This Thanksgiving let us be especially mindful of giving thanks to God for the gift of his incarnate Son, Jesus Christ.
By Deacon Frederick Bartels
23 November 2017
The Thanksgiving holiday seems a nice, festive break from the daily grind. More importantly, it’s a time to get together with family and friends, enjoy a meal, relax and share some fellowship. I remember celebrating Thanksgiving with my grandparents and other relatives on my mother’s side of the family as a child. I would characterize the experience as uncomfortable because I was so young, placed awkwardly amongst a house full of adults I hardly knew. At that time, I didn’t like turkey—it was far too dry and difficult to swallow. Cranberry sauce and stuffing were hardly my favorites either. I usually opted for a ham slice or two, rolls with butter and honey, and a wedge of cherry pie. My favorite dessert was the chocolate fudge ice-cream my grandmother always served after the rest of the meal was put away. Later, I sat quietly in a corner of the living room, listening to the stories my grandfather told of the “old days” with horse-driven plows while he smoked his pipe.
My grandfather loved to tell stories. He was good at it too. If I so much as get a hint of sweet-smelling pipe tobacco, the memory of him sitting in his chair in the family-room floods right in.
I’m much older now, but in some ways, Thanksgiving hasn’t changed all that much. While the turkey is consumed and wine glasses clink, I can’t help but notice the slight feeling of emptiness that underlies the occasion. It’s still a little uncomfortable, I suppose; not because I hardly know the people at the table, but because there’s something missing. My heart longs for a different kind of celebration in a different kind of place. And until I am there, there will always be something missing.

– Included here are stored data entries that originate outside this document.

(* ===== verification/Prelude.v ===== *)
(** * The virtual terminal core of Intelligent Terminal

    ** The program

    Intelligent Terminal is a terminal application and console host. Programs that run
    in it write a stream of UTF-16 text with embedded control sequences; everything the
    user sees comes from interpreting that stream. This development models the
    interpreter from the characters of the stream to the cells of the screen, and the
    way back from the keyboard to the program. The paths below start at the
    repository's own src directory.

    - [StateMachine] (terminal/parser/stateMachine.cpp) splits the stream into text,
      C0/C1 controls, escape and control sequences, operating system commands and
      device control strings, and reports them to an [IStateMachineEngine].
    - [OutputStateMachineEngine] maps identifiers and parameters to the methods of
      [ITermDispatch]; [InputStateMachineEngine] maps the sequences of a hosting
      terminal to keys and mouse events.
    - [AdaptDispatch] (terminal/adapter) implements [ITermDispatch]: cursor, margins,
      pages, modes, reports, charsets, macros, soft fonts and sixel images. It works on
      an [ITerminalApi], the terminal behind it.
    - [Terminal] (cascadia/TerminalCore) is that terminal in Windows Terminal: a main
      and an alternate [TextBuffer] with viewport, scrolling and selection.
    - [TextBuffer] (buffer/out) is a ring of [ROW]s committed on demand; a row has
      characters, offsets, run-length encoded attributes and an image slice. How text
      divides into glyphs is decided by [CodepointWidthDetector].
    - [TerminalInput] (terminal/input) encodes keys and mouse events for the program.

    A macro or a string with a handler is processed from within the terminal, so the
    parser is re-entered; responses of the terminal are part of its state.

    ** Files

    Each component is a file of definitions, followed by files of theorems about it.

    - Prelude: machine integers, code units, the outcome monad [comp] (an exception
      keeps the state; undefined behaviour and exhausted fuel are outcomes of their own),
      weakest preconditions [wp] and simulations [simulates]. Til: inc/til/enumset.h.
    - VtTypes: terminal/adapter/DispatchTypes.hpp: identifiers and parameters.
    - Chars: terminal/parser/ascii.hpp, the character classes of stateMachine.cpp and
      the scan for control characters of types/utils.cpp, the SSE2 loop and the plain one.
    - StateMachine: stateMachine.{hpp,cpp}. The object is a record of a [Parser] (what is
      accumulated), a [Run] (the string being processed), a [Config] and the engine's
      state, with one definition per action, event and public method. The class
      [IStateMachineEngine] is the virtual interface. TraceEngine: engines that record their
      calls and answer from the record ([Recorder]), the engines of the stream theorems.
      ParserInvariant, StateMachineSafety, StateMachineStream, ParserProps: invariant,
      safety, termination, independence of chunks. ParserSyntax, ParserBehaviour: an
      abstract syntax of sequences, its rendering, and the round trips.
    - MacroBuffer, MacroBufferProps; FontBuffer, FontProps; SixelParser, SixelProps: the
      files of those names in terminal/adapter.
    - Utils, ColorTable, UtilsProps: helpers of types/utils.cpp, inc/til/string.h,
      inc/til/color.h, inc/til/static_map.h and types/colorTable.cpp.
      Base64: terminal/parser/base64.cpp.
    - ActionCodes, TermDispatch, OutputEngine: the enumerations of
      OutputStateMachineEngine.hpp, the interface [ITermDispatch] (one constructor per
      method) and the engine, an [IStateMachineEngine] for every instance of the class
      [TermDispatch]. OutputEngineLaws: the laws [BoundedDispatch] and [TextDispatch] of
      a terminal, with which the engine has the laws of engines; terminals that record
      their calls and answer from the record ([RecordingDispatch]).
      OutputEngineProps: its theorems.
    - TextAttributes, Graphics, GraphicsProps: buffer/out/TextAttribute and TextColor,
      adaptDispatchGraphics.cpp and types/sgrStack.cpp.
    - Rle, RleProps: inc/til/rle.h. UnicodeTables, CodepointWidth, CodepointWidthProps:
      types/CodepointWidthDetector.cpp; the class [Measurement] with its laws is what
      rows ask of it. Geometry, GeometryProps: points, rectangles and viewports.
    - ImageSlice, Row, RowWrite: buffer/out/ImageSlice.cpp, Row.hpp and Row.cpp.
      RowProps (the glyphs a row stands for), RowWriteProps, RowText, RowTextProps,
      RowQueries, RowCopy, RowInvariant: its theorems.
    - Cursor, TextBuffer, BufferMarks, BufferText, Cells, Navigation, Reflow:
      buffer/out/cursor.cpp, textBuffer.cpp, Marks.hpp, the cells of OutputCell.cpp and the
      iterator over them, textBufferCellIterator.cpp. TextBufferProps, BufferScroll, BufferSamples,
      NavigationProps: theorems about the ring, words and cells, and concrete buffers.
    - Charsets, TerminalOutput, TerminalOutputProps: charsets.hpp and terminalOutput.cpp.
    - InputEngine, TerminalInput, InputEngineProps, TerminalInputProps: the input engine,
      and terminal/input.
    - RenderSettings: renderer/base/RenderSettings.cpp. Pages: ITerminalApi.hpp as a class
      with the laws [ITerminalApiLaws], and PageManager.cpp. TerminalCore: the terminal of
      Windows Terminal, an instance of that class.
    - AdaptDispatch (state, cursor, margins, tab stops), AdaptScreen (writing, scrolling),
      AdaptAreas (erasing, rectangles), AdaptModes (modes, charsets, resets), AdaptReports
      (reports and restoring), AdaptShell (shell integration, images, fonts, and the
      instance of [TermDispatch]): adaptDispatch.cpp. AdaptProps, AdaptRoundtrips,
      AdaptWriting, AdaptTabs: theorems over any terminal with [ITerminalApiLaws];
      AdaptSamples: [Terminal] has these laws, and the dispatcher over it.
    - WholeTerminal: parser, output engine, dispatcher and terminal together.

    ** What the theorems show

    - The parser: for every engine its accumulators stay well formed, and a string leads
      to undefined behaviour only if it is empty, in the middle of a sequence for input
      ([parser_memory_safe]); with bounded nesting of injected strings it comes back
      ([ProcessString_terminates]). For output engines and terminals that are described by
      their answers and are not told where a string ends, printing in runs makes the calls
      of processing character by character, and how the stream is cut does not show
      ([ProcessString_equals_ProcessCharacter], [ProcessString_chunk_independent],
      [terminal_stream]); sixel images ask for the last character of a string and are
      outside of these three. Rendered sequences come back as the calls they denote
      ([csi_roundtrip], [osc_roundtrip]); ESC, and CAN and SUB, which are executed,
      resynchronise unless the handler of a string throws ([ESC_resynchronises],
      [cancel_aborts]); unexpected sub-parameters are rejected ([subparameters_rejected]).
    - The screen: printed text is on the page and the cursor behind it ([text_is_printed],
      [session_shows_text] for the stream of a whole session with its answer), a full page
      scrolls ([line_feed_scrolls]), the cursor never leaves a page of two columns or more
      ([cursor_stays_on_page]), page, margins and tab stops stay in order
      ([screen_stays_in_order], [tabs_go_to_stops]), what is saved or set comes back
      ([saved_cursor_restored], [modes_are_reported]).
    - Fonts, images and macros: what the data draws is what the memory holds
      ([soft_font_shows_drawing], [sixels_are_drawn]), no data leads outside of it
      ([soft_fonts_memory_safe], [sixel_display_bounded]), the macros stay within their
      memory in 64-bit builds ([macro_memory_bounded]). The fonts' theorems are for strings
      of less than 2^31 characters.
    - The buffer: runs refine plain vectors ([rle_refines_vector]), rows refine lists of
      glyphs as long as row and text are less than 0x8000 units together
      ([rows_stay_rows], [ReplaceText_lays_out], [row_queries_see_glyphs]), the
      ring refines a list of lines, whatever is committed ([rows_on_demand],
      [IncrementCircularBuffer_scrolls], [ScrollRows_moves]); clusters do not depend on how
      text arrives ([clusters_across_strings]); words are maximal runs, and the iterator
      shows the cells in reading order ([word_is_maximal_run], [iterator_shows_cells]); the
      renditions of serialised text can be restored from it ([renditions_restored]); a
      reflow comes back and leaves both buffers in order ([reflow_terminates]).
    - Renditions and charsets: SGR is the composition of its options, the ring of pushed
      renditions refines a bounded stack, and translation follows ISO 2022
      ([sgr_applies_options], [sgr_stack_refines], [printing_follows_iso2022]).
    - Input: the encoder's state stays consistent ([terminal_input_invariant]), and keys and
      mouse events that it encodes are decoded by the input engine
      ([win32_keys_roundtrip], [sgr_mouse_roundtrip]).

    The doc comment of each of these theorems names the conditions under which it holds, and
    the lemma that shows what happens otherwise.

    Where the code departs from its comments or its evident intent, a lemma pins down what
    it does. Parser and engines: [DcsParam_dispatches_controls],
    [dropped_parameter_leaks_subparameter], [empty_input_string_undefined],
    [wide_final_aliases], [omitted_mode_sets_DECCKM], [hyperlink_id_anywhere],
    [missing_key_accepted]; helpers: [inner_padding_accepted], [StringToUint_wraps],
    [x11_names_unreachable], [repeat_check_wraps_on_x86], [empty_fill_leaves_empty_run],
    [postfix_increment_stays], [exclusive_walk_leaves_bounds], [negative_rect_subtraction];
    keyboard: [altgr_timing_unused], [alternate_screen_loses_flags]; charsets:
    [restore_keeps_gr_translation], [restore_forgets_soft_set], [resized_soft_set_dropped];
    rows: [mark_behind_last_column_is_lost], [mark_on_second_half_widens_space],
    [long_cluster_hides_the_rest], [copy_erases_beyond_range]; buffer:
    [ClearScrollback_loses_lines], [scrolled_lines_lose_marks], [padded_column_not_copied],
    [last_line_blink_missed], [last_row_counts_as_committed], [text_behind_estimate_missed],
    [fit_exceeds_limit], [fit_differs_from_rows], [cleared_marks_not_joined],
    [underline_color_lost], [intense_lost], [previous_glyph_second_half],
    [exclusive_end_unreachable], [overrun_stays], [word_start_stops_at_margin],
    [rects_end_exclusive], [reflow_swaps_lines], [reflow_loses_mark],
    [one_column_spins]; dispatcher: [nine_is_dropped],
    [tab_in_last_column_stays], [backward_tab_reads_beyond], [cursor_left_of_page],
    [reset_keeps_saved_state], [scrolling_writes_outside_margins]; fonts and images:
    [font_string_never_ends], [sixel_column_overflows], [iterator_past_the_end],
    [centering_hint_wraps], [reload_of_unfinished_font], [sixel_before_buffer].

    ** Fuel and bounds

    - [ProcessString depth]: [depth] bounds how many strings can be in progress inside one
      another. [BoundedNesting] gives each engine state a budget that drops with each
      nested string, and any depth above it is enough; with macros the budget is the
      nesting limit of 16 of [MacroBuffer]. The loop of [ProcessString] takes the length of
      the string: every round consumes a character.
    - [flush_fuel] bounds the recursion of [_SafeExecute] and [FlushToTerminal], which goes
      on only while the pass-through action returns [false]; the engines never do, and
      [BoundedNesting] has that as a law.
    - Loops over a list or a range have fuel for its length, since each round moves on by
      at least one: [SplitString], [apply_options], [fill_scratchpad] (the width of a row),
      the copies of cells (width times height), tab stops (the width of the page),
      [serialize_rows] (the rows up to the last one with text), [draw_image] and
      [reserve_rows] of images (rows of the page, pixels of the margin), [run_start] and
      [run_end] of words ([walk_fuel], the positions of the buffer). [GetCellDistance] takes
      its fuel as an argument: it does not return if its end lies before its start.
    - [write_loop], which prints a string line by line, takes (height + 3) * length + 1
      rounds: a round consumes a character or goes to another line.
    - [Reflow] takes the rounds of its inner loop: two per column of the old buffer and two
      more are enough if both buffers have two columns ([reflow_terminates]); with one
      column and a wide glyph no practical number is ([one_column_spins]).
    - [decimal n v] renders a number below 10^n. [wchar_t] is 16 bits, unsigned arithmetic
      wraps with [u8], [u16], [u32] and [u64], and [int] results outside of the type are
      undefined where the operands are not bounded otherwise. The width of [size_t] is a
      parameter where a 32-bit build behaves differently.

    ** Parameters

    Engines, terminals, the measurement of text and the input dispatcher are classes. What
    the operating system or the hardware decides is a parameter: the keyboard layout, the
    conversion from UTF-8, paths from links, the steady clock, whether a file can be
    written, whether AVX2 is there, the addresses of allocations and the contents of
    memory that is not initialised (rows, fonts), the size of a row in memory, the order
    of a hash map, the renderer's answer about ambiguous glyphs, and the feature flags of the
    build. The two computations with floating-point numbers (hues to colours, and colours
    that are hard to tell apart) are functions that are parameters as well.

    ** Not modelled

    Of the buffer: HTML and RTF, the search with the regular expressions of ICU and the
    iterators over console records. Of the terminal: resizing, links in the text, selection by keyboard and mouse. Rendering, the
    WinRT application, accessibility, the console server and ConPTY are input and output around
    that core; tracing and telemetry do not feed back into the state. *)

From Stdlib Require Export ZArith Lia String Ascii.
From stdpp Require Export base numbers option list.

As others talk, my thoughts turn in hope to Jesus Christ. I recall the promise of eternal life for those who give themselves over to him in dedication and love. I thirst for God, whose radiant warmth and peace put all things into place and whose love replaces emptiness with burning joy and indescribable contentment. In Jesus Christ, we are destined for a permanent Thanksgiving—an eternal banquet of abundant beauty and goodness. At that table, in that place, there will no longer be any hint of emptiness.
I’m also reminded of the importance of gratitude for the many gifts God has given me. I owe my life and breath this moment to his creative and sustaining power and love. Everything I have—all good things—find their origin in him. It’s a natural thing, really, to be thankful toward God. Not only will I miss out on the banquet of fullness and peace he offers if I fail to express my gratitude, but I would not really be fully human if it were absent.
Gratitude is the first sign of a thinking, rational creature. Be sure, if the enemy of our souls is pleased at anything in us, it is ingratitude of whatever kind. Why? Ingratitude leads to so many breaks with God and our neighbor—Blessed Solanus Casey.
But gratitude cannot exist apart from humility. It is there, with humility, that we must begin. For if we do not, we will likely find that pride has uprooted any hint of it. Oddly, the prideful man is in a way grateful for himself because he sees himself as the center of the universe. He might be characterized as a person of self-gratitude. He thinks that he is in control, that everyone else owes him something. That is an illusion, of course, carefully and tightly constructed within a hardened, closed-in heart. The worst of it—this overgrowth of pride—is that it isolates him from others and from God. He may be a towering figure at his Thanksgiving table, but he sits alone.
I must always be mindful of humility as a virtue indispensable for union with Christ. C. S. Lewis wrote in The Weight of Glory:
For each of us the Baptist’s words are true: “He must increase and I decrease.” He will be infinitely merciful to our repeated failures; I know no promise that He will accept a deliberate compromise. For He has, in the last resort, nothing to give us but Himself; and He can give that only in so far as our self-affirming will retires and makes room for Him in our souls.
I must decrease that Christ may increase. The more humble and little I become before him, the more he raises me up. “All who exalt themselves will be humbled, and all who humble themselves will be exalted” (Mt 23:12). St. Teresa of Avila noted that the more we give ourselves to Christ, the more he gives himself to us. Without humility, I have no gratitude, and without gratitude, I cannot give myself to Christ. If I am ungrateful for his many gifts, I can hardly get to know who he really is. I certainly cannot love him because I cannot love who I do not know.
Humility, gratitude, thankfulness. As I enjoy turkey, family, fellowship, and dessert, my heart returns again and again to the God for whom I long; to the God whose love is so radical and extreme that he would become man and die on a Roman cross for me, for you, for us all.
Thank you, my God, for your many gifts; especially for the gift of your incarnate Son who gave his life for the sake of love.
Blessed Solanus Casey quoted in OSV Newsweekly, November 12-18, 2017, p. 13.